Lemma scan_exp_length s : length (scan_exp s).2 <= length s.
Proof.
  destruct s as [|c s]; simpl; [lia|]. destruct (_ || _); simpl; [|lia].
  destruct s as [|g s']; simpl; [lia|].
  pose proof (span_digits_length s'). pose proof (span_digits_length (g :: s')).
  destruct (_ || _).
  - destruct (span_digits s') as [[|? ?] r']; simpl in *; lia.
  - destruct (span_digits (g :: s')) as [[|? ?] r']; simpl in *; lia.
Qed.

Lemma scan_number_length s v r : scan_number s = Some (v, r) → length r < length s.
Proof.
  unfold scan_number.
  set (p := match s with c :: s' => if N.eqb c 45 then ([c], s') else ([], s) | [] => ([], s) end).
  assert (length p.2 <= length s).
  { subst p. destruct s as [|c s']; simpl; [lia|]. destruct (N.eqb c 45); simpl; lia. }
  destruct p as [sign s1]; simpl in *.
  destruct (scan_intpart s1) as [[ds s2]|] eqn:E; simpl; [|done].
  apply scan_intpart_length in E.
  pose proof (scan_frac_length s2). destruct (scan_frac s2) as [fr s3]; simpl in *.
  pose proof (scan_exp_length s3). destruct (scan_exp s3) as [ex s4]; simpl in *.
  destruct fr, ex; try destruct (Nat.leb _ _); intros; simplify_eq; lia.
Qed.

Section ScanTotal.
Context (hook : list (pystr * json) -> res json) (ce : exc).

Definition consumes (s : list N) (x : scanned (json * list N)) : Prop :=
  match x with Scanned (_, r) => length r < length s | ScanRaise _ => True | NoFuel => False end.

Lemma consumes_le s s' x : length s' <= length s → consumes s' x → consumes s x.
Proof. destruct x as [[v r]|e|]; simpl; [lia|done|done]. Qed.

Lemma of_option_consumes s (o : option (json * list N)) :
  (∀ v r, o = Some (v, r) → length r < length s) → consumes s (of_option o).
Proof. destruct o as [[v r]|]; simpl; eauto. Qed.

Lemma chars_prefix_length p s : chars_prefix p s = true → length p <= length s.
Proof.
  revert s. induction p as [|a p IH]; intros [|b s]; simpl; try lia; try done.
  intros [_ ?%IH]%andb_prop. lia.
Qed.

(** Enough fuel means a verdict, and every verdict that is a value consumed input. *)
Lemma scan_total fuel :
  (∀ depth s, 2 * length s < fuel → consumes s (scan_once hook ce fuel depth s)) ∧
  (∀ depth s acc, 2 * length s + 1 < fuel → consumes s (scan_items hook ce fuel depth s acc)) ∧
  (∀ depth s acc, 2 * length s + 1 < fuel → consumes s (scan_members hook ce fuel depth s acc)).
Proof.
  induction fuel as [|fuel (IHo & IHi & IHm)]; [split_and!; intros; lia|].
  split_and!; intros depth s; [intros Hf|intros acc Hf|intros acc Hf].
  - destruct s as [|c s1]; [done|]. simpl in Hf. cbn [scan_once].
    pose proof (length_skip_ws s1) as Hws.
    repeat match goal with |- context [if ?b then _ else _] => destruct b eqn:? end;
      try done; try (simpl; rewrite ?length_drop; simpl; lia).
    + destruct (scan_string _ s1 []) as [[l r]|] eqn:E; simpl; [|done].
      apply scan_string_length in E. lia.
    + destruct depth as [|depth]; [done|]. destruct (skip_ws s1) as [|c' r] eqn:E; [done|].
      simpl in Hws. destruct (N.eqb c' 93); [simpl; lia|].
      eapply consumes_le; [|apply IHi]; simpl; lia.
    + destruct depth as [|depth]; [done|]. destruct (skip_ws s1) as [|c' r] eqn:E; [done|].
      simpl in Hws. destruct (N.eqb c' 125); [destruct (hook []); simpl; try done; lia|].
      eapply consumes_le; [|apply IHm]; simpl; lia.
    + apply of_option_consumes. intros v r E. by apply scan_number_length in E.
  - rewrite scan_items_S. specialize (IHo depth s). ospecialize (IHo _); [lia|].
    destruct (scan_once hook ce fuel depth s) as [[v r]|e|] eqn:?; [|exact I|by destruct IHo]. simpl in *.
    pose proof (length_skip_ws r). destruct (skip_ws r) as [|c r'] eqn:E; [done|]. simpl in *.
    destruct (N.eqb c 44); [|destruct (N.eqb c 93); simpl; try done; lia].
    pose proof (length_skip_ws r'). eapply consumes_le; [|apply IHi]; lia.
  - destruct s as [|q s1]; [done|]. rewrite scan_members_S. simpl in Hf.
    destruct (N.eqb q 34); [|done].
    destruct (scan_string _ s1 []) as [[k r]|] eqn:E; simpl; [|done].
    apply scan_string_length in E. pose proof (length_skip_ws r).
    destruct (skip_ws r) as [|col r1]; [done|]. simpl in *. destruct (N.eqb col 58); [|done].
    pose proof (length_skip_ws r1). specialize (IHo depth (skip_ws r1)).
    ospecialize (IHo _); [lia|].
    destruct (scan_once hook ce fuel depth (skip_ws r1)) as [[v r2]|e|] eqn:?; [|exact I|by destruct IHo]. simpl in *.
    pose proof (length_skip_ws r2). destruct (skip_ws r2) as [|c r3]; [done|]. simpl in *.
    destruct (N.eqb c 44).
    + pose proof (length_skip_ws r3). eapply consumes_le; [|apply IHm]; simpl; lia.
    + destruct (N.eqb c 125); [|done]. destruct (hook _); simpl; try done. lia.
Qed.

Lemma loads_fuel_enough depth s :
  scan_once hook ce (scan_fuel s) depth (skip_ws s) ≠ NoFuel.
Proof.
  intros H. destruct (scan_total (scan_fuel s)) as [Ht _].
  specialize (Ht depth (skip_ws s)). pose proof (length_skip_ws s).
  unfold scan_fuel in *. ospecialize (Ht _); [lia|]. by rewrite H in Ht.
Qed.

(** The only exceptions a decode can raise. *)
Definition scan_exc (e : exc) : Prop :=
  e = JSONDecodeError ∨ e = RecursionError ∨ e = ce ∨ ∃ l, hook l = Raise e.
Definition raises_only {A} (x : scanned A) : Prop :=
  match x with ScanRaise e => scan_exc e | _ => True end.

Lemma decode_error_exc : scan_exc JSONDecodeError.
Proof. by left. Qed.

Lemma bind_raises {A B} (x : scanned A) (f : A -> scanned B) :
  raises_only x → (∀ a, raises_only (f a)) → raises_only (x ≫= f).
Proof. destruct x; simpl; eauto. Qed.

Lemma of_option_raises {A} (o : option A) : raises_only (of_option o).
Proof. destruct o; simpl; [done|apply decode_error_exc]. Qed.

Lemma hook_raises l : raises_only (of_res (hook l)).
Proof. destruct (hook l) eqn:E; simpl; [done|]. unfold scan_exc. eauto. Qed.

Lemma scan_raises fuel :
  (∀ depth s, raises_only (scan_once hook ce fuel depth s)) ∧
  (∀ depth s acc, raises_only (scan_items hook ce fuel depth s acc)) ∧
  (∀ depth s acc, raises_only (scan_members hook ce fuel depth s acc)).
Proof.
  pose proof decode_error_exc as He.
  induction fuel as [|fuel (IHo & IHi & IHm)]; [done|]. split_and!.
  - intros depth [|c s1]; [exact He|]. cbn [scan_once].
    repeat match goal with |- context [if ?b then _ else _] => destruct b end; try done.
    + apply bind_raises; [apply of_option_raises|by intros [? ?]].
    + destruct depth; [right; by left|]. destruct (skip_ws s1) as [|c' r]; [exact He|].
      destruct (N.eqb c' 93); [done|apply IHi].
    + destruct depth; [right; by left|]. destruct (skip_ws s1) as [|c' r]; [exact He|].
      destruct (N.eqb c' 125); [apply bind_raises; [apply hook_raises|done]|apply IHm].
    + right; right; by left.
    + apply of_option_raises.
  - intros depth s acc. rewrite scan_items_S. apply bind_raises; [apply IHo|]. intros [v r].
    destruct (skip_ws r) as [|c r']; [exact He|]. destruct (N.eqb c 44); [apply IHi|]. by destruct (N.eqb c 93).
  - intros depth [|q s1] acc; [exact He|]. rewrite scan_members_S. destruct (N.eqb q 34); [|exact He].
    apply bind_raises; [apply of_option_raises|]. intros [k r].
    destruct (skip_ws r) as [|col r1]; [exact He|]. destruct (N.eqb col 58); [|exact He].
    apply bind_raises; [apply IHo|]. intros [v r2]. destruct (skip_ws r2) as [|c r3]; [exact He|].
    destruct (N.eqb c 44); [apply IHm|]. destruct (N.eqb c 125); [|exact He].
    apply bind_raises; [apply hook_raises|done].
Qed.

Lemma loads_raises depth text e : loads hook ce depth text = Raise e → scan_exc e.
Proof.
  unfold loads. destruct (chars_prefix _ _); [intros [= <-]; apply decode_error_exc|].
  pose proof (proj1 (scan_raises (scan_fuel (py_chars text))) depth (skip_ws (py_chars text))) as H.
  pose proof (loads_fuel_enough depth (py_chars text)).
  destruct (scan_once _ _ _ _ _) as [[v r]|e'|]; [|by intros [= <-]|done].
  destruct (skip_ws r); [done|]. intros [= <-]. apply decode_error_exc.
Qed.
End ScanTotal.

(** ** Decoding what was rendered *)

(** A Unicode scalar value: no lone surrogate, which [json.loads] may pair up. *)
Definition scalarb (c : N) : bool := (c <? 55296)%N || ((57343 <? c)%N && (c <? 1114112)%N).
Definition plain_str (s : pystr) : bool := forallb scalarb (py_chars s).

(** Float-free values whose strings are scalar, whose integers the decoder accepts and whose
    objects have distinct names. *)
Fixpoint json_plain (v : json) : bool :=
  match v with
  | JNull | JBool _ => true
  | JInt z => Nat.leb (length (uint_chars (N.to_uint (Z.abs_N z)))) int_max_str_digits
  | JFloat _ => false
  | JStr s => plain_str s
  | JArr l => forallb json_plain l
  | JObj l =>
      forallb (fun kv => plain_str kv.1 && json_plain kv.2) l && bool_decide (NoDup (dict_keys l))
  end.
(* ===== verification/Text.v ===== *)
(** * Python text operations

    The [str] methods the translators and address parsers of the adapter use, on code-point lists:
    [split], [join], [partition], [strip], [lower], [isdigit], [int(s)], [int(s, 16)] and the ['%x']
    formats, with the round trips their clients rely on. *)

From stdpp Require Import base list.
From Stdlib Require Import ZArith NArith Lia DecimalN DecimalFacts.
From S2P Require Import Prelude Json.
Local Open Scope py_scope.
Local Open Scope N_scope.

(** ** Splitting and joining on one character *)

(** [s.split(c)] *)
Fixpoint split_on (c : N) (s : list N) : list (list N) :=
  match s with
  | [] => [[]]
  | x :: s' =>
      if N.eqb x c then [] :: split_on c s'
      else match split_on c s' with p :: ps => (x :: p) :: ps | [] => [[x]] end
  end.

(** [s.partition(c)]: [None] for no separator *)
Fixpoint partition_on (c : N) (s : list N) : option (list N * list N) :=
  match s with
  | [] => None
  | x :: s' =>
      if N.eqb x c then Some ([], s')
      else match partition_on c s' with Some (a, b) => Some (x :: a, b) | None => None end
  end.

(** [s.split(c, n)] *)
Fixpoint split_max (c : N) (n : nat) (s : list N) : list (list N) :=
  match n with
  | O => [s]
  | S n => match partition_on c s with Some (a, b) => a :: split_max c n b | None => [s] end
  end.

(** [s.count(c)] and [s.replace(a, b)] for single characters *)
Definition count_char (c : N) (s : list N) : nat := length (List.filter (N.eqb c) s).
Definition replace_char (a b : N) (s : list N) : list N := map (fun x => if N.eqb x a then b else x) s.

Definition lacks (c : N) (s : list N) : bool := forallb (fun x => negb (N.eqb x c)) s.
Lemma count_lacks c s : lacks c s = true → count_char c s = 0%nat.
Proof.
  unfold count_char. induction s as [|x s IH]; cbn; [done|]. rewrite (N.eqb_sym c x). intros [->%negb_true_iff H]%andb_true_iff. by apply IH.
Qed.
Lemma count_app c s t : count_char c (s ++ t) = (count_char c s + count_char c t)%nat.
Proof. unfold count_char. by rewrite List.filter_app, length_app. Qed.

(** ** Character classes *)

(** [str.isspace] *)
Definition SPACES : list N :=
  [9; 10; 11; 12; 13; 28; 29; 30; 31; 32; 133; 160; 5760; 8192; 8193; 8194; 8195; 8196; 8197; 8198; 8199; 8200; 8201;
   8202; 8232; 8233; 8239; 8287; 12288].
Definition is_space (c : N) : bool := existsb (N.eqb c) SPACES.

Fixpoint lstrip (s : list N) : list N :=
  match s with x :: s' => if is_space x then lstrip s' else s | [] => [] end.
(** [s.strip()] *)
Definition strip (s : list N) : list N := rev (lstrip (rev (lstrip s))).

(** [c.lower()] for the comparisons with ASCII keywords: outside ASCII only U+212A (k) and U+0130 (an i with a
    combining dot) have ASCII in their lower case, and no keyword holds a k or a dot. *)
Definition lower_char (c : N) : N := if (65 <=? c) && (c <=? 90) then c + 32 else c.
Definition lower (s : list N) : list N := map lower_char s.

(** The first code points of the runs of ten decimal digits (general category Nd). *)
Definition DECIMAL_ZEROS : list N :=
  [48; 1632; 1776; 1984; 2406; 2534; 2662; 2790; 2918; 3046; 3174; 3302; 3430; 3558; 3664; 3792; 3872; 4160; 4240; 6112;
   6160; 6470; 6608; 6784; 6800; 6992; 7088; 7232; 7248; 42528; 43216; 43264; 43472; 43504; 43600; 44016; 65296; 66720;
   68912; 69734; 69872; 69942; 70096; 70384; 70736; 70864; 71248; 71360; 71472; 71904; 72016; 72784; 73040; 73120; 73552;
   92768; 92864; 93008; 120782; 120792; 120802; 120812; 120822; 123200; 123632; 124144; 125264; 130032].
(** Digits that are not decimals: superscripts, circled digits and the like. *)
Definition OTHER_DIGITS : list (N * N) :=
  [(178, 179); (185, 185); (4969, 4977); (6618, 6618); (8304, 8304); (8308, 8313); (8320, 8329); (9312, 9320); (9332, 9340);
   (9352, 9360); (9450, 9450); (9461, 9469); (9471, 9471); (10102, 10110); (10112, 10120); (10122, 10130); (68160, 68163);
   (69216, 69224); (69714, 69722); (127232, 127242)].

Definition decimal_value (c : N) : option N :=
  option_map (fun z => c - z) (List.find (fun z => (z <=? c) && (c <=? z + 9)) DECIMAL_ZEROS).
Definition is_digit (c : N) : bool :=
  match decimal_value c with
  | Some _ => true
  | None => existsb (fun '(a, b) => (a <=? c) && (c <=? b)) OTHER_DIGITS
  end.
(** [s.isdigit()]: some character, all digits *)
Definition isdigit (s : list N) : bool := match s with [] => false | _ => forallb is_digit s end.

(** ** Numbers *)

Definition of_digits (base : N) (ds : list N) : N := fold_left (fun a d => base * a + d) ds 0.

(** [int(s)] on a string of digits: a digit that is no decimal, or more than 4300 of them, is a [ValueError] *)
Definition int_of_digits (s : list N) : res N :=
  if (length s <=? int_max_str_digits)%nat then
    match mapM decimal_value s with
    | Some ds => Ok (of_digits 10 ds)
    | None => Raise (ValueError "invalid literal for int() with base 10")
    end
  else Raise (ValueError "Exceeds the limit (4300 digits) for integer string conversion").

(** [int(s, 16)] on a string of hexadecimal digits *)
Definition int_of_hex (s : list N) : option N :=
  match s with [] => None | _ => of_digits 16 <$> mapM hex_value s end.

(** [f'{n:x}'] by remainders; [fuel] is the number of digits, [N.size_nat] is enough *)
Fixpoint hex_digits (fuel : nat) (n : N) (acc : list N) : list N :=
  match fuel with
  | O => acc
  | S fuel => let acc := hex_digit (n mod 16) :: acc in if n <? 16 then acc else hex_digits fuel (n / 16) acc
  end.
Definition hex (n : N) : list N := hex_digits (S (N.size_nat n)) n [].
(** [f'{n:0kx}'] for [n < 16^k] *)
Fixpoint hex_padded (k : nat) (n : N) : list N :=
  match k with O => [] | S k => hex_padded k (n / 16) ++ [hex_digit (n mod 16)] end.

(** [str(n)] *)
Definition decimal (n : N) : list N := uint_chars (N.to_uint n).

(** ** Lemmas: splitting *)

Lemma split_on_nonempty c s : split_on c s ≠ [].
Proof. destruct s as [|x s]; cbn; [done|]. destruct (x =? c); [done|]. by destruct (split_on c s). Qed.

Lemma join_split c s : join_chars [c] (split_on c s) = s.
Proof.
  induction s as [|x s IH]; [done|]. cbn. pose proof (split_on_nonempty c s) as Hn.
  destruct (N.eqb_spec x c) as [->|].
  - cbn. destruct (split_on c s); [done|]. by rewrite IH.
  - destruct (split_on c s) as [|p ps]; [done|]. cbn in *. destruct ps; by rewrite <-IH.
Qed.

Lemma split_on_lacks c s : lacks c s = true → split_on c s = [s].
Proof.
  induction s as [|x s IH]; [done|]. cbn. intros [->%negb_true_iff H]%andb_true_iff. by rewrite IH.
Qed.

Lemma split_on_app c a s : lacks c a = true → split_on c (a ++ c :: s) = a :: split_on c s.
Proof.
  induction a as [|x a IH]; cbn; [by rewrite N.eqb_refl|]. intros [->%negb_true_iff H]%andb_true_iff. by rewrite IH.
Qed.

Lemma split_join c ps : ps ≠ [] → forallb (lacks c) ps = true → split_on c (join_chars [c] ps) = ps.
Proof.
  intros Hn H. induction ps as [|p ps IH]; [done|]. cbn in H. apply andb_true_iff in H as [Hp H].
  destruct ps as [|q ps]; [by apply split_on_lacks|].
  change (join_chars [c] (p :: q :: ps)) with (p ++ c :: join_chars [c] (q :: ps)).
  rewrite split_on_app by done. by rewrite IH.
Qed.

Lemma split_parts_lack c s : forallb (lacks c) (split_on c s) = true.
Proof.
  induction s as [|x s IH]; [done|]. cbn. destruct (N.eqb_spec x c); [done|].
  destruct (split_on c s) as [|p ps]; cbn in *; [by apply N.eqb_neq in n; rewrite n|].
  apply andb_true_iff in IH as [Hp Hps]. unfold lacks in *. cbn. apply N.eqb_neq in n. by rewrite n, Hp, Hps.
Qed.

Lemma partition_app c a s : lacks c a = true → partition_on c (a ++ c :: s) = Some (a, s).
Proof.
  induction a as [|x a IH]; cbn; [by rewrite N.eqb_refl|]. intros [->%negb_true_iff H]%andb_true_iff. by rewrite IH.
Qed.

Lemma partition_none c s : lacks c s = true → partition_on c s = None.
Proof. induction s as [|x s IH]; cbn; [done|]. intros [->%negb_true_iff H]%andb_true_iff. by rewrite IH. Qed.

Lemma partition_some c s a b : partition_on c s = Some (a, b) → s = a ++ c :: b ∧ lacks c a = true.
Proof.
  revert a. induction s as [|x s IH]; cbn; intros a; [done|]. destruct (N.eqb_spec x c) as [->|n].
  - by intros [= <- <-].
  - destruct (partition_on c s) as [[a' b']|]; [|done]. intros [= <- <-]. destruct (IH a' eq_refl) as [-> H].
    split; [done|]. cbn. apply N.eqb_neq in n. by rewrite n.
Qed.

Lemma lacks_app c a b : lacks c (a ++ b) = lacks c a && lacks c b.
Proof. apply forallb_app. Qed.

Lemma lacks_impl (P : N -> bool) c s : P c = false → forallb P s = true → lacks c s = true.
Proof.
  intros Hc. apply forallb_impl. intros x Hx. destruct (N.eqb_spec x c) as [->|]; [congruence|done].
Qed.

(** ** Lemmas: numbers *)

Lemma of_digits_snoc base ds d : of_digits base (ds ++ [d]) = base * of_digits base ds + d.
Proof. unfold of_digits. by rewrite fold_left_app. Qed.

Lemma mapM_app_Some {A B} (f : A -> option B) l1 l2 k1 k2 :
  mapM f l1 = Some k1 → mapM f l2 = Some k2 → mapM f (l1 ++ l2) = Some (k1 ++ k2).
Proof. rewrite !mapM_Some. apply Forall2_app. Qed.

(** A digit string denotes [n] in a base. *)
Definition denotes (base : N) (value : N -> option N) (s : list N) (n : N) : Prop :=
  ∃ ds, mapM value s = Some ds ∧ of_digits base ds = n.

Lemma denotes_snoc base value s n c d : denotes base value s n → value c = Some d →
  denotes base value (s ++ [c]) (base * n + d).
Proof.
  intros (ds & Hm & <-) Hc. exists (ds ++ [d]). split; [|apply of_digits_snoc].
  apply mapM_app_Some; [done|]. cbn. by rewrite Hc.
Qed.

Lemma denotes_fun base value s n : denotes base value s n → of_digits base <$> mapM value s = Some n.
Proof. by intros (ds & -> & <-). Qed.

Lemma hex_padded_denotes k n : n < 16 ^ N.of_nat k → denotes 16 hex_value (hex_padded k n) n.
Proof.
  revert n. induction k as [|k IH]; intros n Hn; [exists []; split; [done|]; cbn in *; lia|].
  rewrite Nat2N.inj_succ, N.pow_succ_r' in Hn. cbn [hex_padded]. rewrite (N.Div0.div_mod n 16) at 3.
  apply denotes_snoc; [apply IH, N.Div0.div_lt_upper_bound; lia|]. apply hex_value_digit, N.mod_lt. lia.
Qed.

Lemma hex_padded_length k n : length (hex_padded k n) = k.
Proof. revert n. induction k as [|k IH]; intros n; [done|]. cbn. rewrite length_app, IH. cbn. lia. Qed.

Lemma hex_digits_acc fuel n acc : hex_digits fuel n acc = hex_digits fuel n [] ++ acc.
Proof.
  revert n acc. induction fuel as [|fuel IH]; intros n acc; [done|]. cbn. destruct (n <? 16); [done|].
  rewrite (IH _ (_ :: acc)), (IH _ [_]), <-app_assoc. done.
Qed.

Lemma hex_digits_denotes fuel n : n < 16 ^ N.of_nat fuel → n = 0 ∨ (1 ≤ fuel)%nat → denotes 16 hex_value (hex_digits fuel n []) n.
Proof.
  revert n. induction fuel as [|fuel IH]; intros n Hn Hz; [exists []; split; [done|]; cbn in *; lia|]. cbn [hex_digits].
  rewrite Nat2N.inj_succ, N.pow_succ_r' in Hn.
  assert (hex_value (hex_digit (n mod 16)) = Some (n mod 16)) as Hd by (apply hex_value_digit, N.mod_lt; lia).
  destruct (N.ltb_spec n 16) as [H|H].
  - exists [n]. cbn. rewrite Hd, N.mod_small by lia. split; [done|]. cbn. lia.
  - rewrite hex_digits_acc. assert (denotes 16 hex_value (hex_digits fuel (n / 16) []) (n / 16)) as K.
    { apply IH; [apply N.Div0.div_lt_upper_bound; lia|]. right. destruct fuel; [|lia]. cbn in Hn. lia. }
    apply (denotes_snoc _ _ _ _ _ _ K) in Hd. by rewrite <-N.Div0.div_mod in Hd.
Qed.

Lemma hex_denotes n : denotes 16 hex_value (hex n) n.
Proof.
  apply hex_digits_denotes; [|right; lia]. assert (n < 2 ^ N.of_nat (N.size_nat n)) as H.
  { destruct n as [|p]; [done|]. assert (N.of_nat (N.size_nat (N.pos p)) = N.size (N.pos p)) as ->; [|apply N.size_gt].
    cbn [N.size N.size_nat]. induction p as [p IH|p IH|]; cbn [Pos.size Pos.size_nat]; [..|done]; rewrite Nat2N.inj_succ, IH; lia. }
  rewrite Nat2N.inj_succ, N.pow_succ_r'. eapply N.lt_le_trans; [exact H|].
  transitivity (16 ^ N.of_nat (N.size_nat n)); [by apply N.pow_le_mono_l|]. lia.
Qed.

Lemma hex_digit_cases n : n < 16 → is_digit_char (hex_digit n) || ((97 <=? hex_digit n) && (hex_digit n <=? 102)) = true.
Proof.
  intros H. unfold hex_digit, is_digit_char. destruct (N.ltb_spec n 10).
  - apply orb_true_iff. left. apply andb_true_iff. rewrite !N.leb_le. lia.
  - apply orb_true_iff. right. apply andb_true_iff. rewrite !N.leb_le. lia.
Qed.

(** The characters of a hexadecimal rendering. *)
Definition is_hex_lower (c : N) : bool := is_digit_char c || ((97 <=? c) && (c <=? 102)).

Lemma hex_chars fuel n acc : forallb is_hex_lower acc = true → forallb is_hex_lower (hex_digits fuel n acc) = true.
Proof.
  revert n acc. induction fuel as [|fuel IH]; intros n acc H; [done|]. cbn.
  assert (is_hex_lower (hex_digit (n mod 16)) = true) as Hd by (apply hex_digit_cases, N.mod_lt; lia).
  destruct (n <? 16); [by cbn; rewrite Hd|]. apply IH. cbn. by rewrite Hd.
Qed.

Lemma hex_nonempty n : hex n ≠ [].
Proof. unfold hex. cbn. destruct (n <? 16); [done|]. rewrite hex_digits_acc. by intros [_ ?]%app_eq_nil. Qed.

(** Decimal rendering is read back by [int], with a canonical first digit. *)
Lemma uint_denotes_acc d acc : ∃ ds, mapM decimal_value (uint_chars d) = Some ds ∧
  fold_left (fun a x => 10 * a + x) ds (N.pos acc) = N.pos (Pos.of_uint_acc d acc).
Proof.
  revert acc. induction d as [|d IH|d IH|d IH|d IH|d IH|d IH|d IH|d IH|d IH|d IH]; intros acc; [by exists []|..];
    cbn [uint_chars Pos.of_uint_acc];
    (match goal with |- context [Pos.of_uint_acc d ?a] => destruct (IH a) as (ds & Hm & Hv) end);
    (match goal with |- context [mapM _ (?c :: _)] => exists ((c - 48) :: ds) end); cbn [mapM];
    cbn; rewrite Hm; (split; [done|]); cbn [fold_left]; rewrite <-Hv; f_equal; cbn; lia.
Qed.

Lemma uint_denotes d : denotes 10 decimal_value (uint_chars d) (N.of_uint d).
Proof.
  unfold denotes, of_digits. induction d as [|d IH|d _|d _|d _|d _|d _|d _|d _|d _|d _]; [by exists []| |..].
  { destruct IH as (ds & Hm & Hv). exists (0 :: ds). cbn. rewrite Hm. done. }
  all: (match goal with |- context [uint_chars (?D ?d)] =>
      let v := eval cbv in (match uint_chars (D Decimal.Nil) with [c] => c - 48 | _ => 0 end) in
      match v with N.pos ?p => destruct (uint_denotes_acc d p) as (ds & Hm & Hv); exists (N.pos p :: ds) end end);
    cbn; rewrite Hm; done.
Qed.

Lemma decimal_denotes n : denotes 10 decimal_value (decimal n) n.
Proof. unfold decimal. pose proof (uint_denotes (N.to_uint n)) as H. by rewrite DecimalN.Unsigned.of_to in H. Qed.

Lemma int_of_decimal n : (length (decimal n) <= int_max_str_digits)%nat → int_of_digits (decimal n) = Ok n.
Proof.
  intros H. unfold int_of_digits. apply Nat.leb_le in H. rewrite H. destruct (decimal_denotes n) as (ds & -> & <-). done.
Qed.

+---+

> _Exercise requirements_
Only the lines from the beginning of the material through the line with "assert (length p.2 <= length s)." should appear in the answer, each copied exactly.

> _Finished task_
Lemma scan_exp_length s : length (scan_exp s).2 <= length s.
Proof.
  destruct s as [|c s]; simpl; [lia|]. destruct (_ || _); simpl; [|lia].
  destruct s as [|g s']; simpl; [lia|].
  pose proof (span_digits_length s'). pose proof (span_digits_length (g :: s')).
  destruct (_ || _).
  - destruct (span_digits s') as [[|? ?] r']; simpl in *; lia.
  - destruct (span_digits (g :: s')) as [[|? ?] r']; simpl in *; lia.
Qed.

Lemma scan_number_length s v r : scan_number s = Some (v, r) → length r < length s.
Proof.
  unfold scan_number.
  set (p := match s with c :: s' => if N.eqb c 45 then ([c], s') else ([], s) | [] => ([], s) end).
  assert (length p.2 <= length s).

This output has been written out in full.